== Record set ==

(** A half of a conjunction, without and with a diagram that is held. *)
Lemma and_half rec k m a b level ta tb :
  rec_spec (fun ta tb e => sem ta e && sem tb e) k rec ->
  mgr_inv m -> arg m 0 a ta -> arg m 0 b tb -> (height ta + height tb < k)%nat ->
  wp (match and_shortcut a b with Some r => mret r | None => rec a b level end)
    (returns m (fun e => sem ta e && sem tb e)) full_only m.
Proof.
  intros Hrec Hi Ha Hb Hh. pose proof (and_shortcut_spec m a b ta tb 0 Hi Ha Hb) as Hs.
  destruct (and_shortcut a b) as [r|]; [|by apply Hrec].
  destruct Hs as (t & Hr & Hsem). apply wp_ret. eapply returns_ext; [exact Hsem|].
  by eapply arg_returns.
Qed.

Lemma and_half_held rec k m d f0 a b level ta tb :
  rec_spec (fun ta tb e => sem ta e && sem tb e) k rec ->
  mgr_inv m -> arg m 0 a ta -> arg m 0 b tb -> (height ta + height tb < k)%nat ->
  den (st m) d f0 ->
  wp (match and_shortcut a b with Some r => mret r | None => hold d (rec a b level) end)
    (fun r m2 => mgr_inv m2 /\ dR m m2 /\ den (st m2) d f0 /\
       den (st m2) r (fun e => sem ta e && sem tb e)) full_only m.
Proof.
  intros Hrec Hi Ha Hb Hh Hd. pose proof (and_shortcut_spec m a b ta tb 0 Hi Ha Hb) as Hs.
  destruct (and_shortcut a b) as [r|].
  - destruct Hs as (t & Hr & Hsem). apply wp_ret. split_and!; try done.
    eapply den_ext; [exact Hsem|]. by eapply denotes_den, Hr.
  - apply hold_spec; [done..|]. intros m1 Hi1 Hn Hx _. apply Hrec; try done; by eapply arg_nodes.
Qed.

Definition low_first (rec : N -> N -> N -> prog mgr N) (al ah bl bh level : N) :
    prog mgr (N * N) :=
  low ← (match and_shortcut al bl with Some low => mret low | None => rec al bl level end);
  high ← (match and_shortcut ah bh with
          | Some high => mret high
          | None => hold low (rec ah bh level)
          end);
  mret (low, high).

Definition high_first (rec : N -> N -> N -> prog mgr N) (al ah bl bh level : N) :
    prog mgr (N * N) :=
  '(high, n) ← (match and_shortcut ah bh with
                | Some high => mret (high, false)
                | None => high ← rec ah bh level; mret (high, true)
                end);
  low ← (match and_shortcut al bl with
         | Some low => mret low
         | None => if (n : bool) then hold high (rec al bl level) else rec al bl level
         end);
  mret (low, high).

Lemma low_first_spec k rec :
  rec_spec (fun ta tb e => sem ta e && sem tb e) k rec ->
  halves_spec (fun ta tb e => sem ta e && sem tb e) k (low_first rec).
Proof.
  intros Hrec m al ah bl bh level tal tah tbl tbh Hi Hal Hah Hbl Hbh H1' H2'. unfold low_first.
  apply two_calls; [done|by eapply and_half|]. intros m1 d HR Hi1 Hd.
  apply (and_half_held rec k m1 d _ ah bh level tah tbh); try done; by eapply arg_mono.
Qed.

Lemma high_first_spec k rec :
  rec_spec (fun ta tb e => sem ta e && sem tb e) k rec ->
  halves_spec (fun ta tb e => sem ta e && sem tb e) k (high_first rec).
Proof.
  intros Hrec m al ah bl bh level tal tah tbl tbh Hi Hal Hah Hbl Hbh H1' H2'. unfold high_first.
  wp_step. pose proof (and_shortcut_spec m ah bh tah tbh 0 Hi Hah Hbh) as Hs.
  destruct (and_shortcut ah bh) as [r|].
  - apply wp_ret. wp_step. destruct Hs as (t & Hr & Hsem).
    eapply wp_mono; [by eapply (and_half rec k m al bl)|].
    intros low m1 (Hi1 & HR & Hd). apply wp_ret. split_and!; [done..|].
    eapply den_ext; [exact Hsem|]. eapply denotes_den, proj1. by eapply (arg_mono m m1).
  - wp_step. eapply wp_mono; [by apply Hrec|]. intros high m1 (Hi1 & HR & Hd).
    apply wp_ret. wp_step. eapply wp_mono.
    + eapply (and_half_held rec k m1 high _ al bl level tal tbl); try done; by eapply arg_mono.
    + intros low m2 (Hi2 & HR2 & Hhigh & Hlow). apply wp_ret. split_and!; try done. by etrans.
Qed.


(** A variant of the conjunction is the shared part with its way to compute the halves. *)
Lemma and_variant (f : nat -> N -> N -> N -> prog mgr N)
    (halves : (N -> N -> N -> prog mgr N) -> N -> N -> N -> N -> N -> prog mgr (N * N)) :
  (forall fuel a b prev m, f (S fuel) a b prev m = and_body (halves (f fuel)) a b prev m) ->
  (forall k rec, rec_spec (fun ta tb e => sem ta e && sem tb e) k rec ->
     halves_spec (fun ta tb e => sem ta e && sem tb e) k (halves rec)) ->
  forall fuel, rec_spec (fun ta tb e => sem ta e && sem tb e) fuel (f fuel).
Proof.
  intros Hunf Hhalves fuel. induction fuel as [|fuel IH]; intros m a b prev ta tb Hi Ha Hb Hh; [lia|].
  unfold wp. rewrite Hunf.
  exact (and_body_spec _ fuel a b prev ta tb m (Hhalves _ _ IH) Hi Ha Hb Hh).
Qed.
End disciplines.

(** ** The variants *)

Section variants.
Context {T C : Type} `{NodeTableLaws T} `{OpCacheLaws C}.
Notation mgr := (mgr T C).

(** Associates the binds of a run, one case at a time. *)
Ltac run_cases :=
  repeat (match goal with
    | |- context [match ?x with _ => _ end] =>
        lazymatch x with context [match _ with _ => _ end] => fail | _ => destruct x end
    end; try reflexivity).

Lemma and_unfold fuel a b prev (m : mgr) :
  sylvan_and (S fuel) a b prev m =
  and_body (mk := mtbdd_makenode) (low_first (hold := pushed) (sylvan_and fuel)) a b prev m.
Proof.
  cbn [sylvan_and]. unfold and_body, low_first. destruct (and_terminal a b); [done|].
  destruct (sorted a b) as [a' b']. unfold mbind, prog_bind, mret, prog_ret, gets, id.
  run_cases.
Qed.

Lemma and_nogc_unfold fuel a b prev (m : mgr) :
  sylvan_and_nogc (S fuel) a b prev m =
  and_body (mk := mtbdd_makenode_nogc)
    (low_first (hold := fun _ p => p) (sylvan_and_nogc fuel)) a b prev m.
Proof.
  cbn [sylvan_and_nogc]. unfold and_body, low_first. destruct (and_terminal a b); [done|].
  destruct (sorted a b) as [a' b']. unfold mbind, prog_bind, mret, prog_ret, gets, id.
  run_cases.
Qed.

Lemma and_nogc_alone_unfold fuel a b prev (m : mgr) :
  sylvan_and_nogc_alone (S fuel) a b prev m =
  and_body (mk := mtbdd_makenode_nogc)
    (high_first (hold := fun _ p => p) (sylvan_and_nogc_alone fuel)) a b prev m.
Proof.
  cbn [sylvan_and_nogc_alone]. unfold and_body, high_first. destruct (and_terminal a b); [done|].
  destruct (sorted a b) as [a' b']. unfold mbind, prog_bind, mret, prog_ret, gets, id.
  run_cases.
Qed.

Lemma and_alone_unfold fuel a b prev (m : mgr) :
  sylvan_and_alone (S fuel) a b prev m =
  and_body (mk := mtbdd_makenode) (high_first (hold := pushed) (sylvan_and_alone fuel)) a b prev m.
Proof.
  cbn [sylvan_and_alone]. unfold and_body, high_first. destruct (and_terminal a b); [done|].
  destruct (sorted a b) as [a' b']. unfold mbind, prog_bind, mret, prog_ret, gets, id.
  run_cases.
Qed.

Lemma sylvan_and_spec fuel :
  rec_spec (D := gc_discipline) (fun ta tb e => sem ta e && sem tb e) fuel
    (sylvan_and (T := T) (C := C) fuel).
Proof. by apply (and_variant _ low_first and_unfold), low_first_spec. Qed.

Lemma sylvan_and_alone_spec fuel :
  rec_spec (D := gc_discipline) (fun ta tb e => sem ta e && sem tb e) fuel
    (sylvan_and_alone (T := T) (C := C) fuel).
Proof. by apply (and_variant _ high_first and_alone_unfold), high_first_spec. Qed.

===

### What you are asked to do
Copy every line above in which the string "pose" shows up.

### Expected answer
  intros Hrec Hi Ha Hb Hh. pose proof (and_shortcut_spec m a b ta tb 0 Hi Ha Hb) as Hs.
  intros Hrec Hi Ha Hb Hh Hd. pose proof (and_shortcut_spec m a b ta tb 0 Hi Ha Hb) as Hs.
  wp_step. pose proof (and_shortcut_spec m ah bh tah tbh 0 Hi Hah Hbh) as Hs.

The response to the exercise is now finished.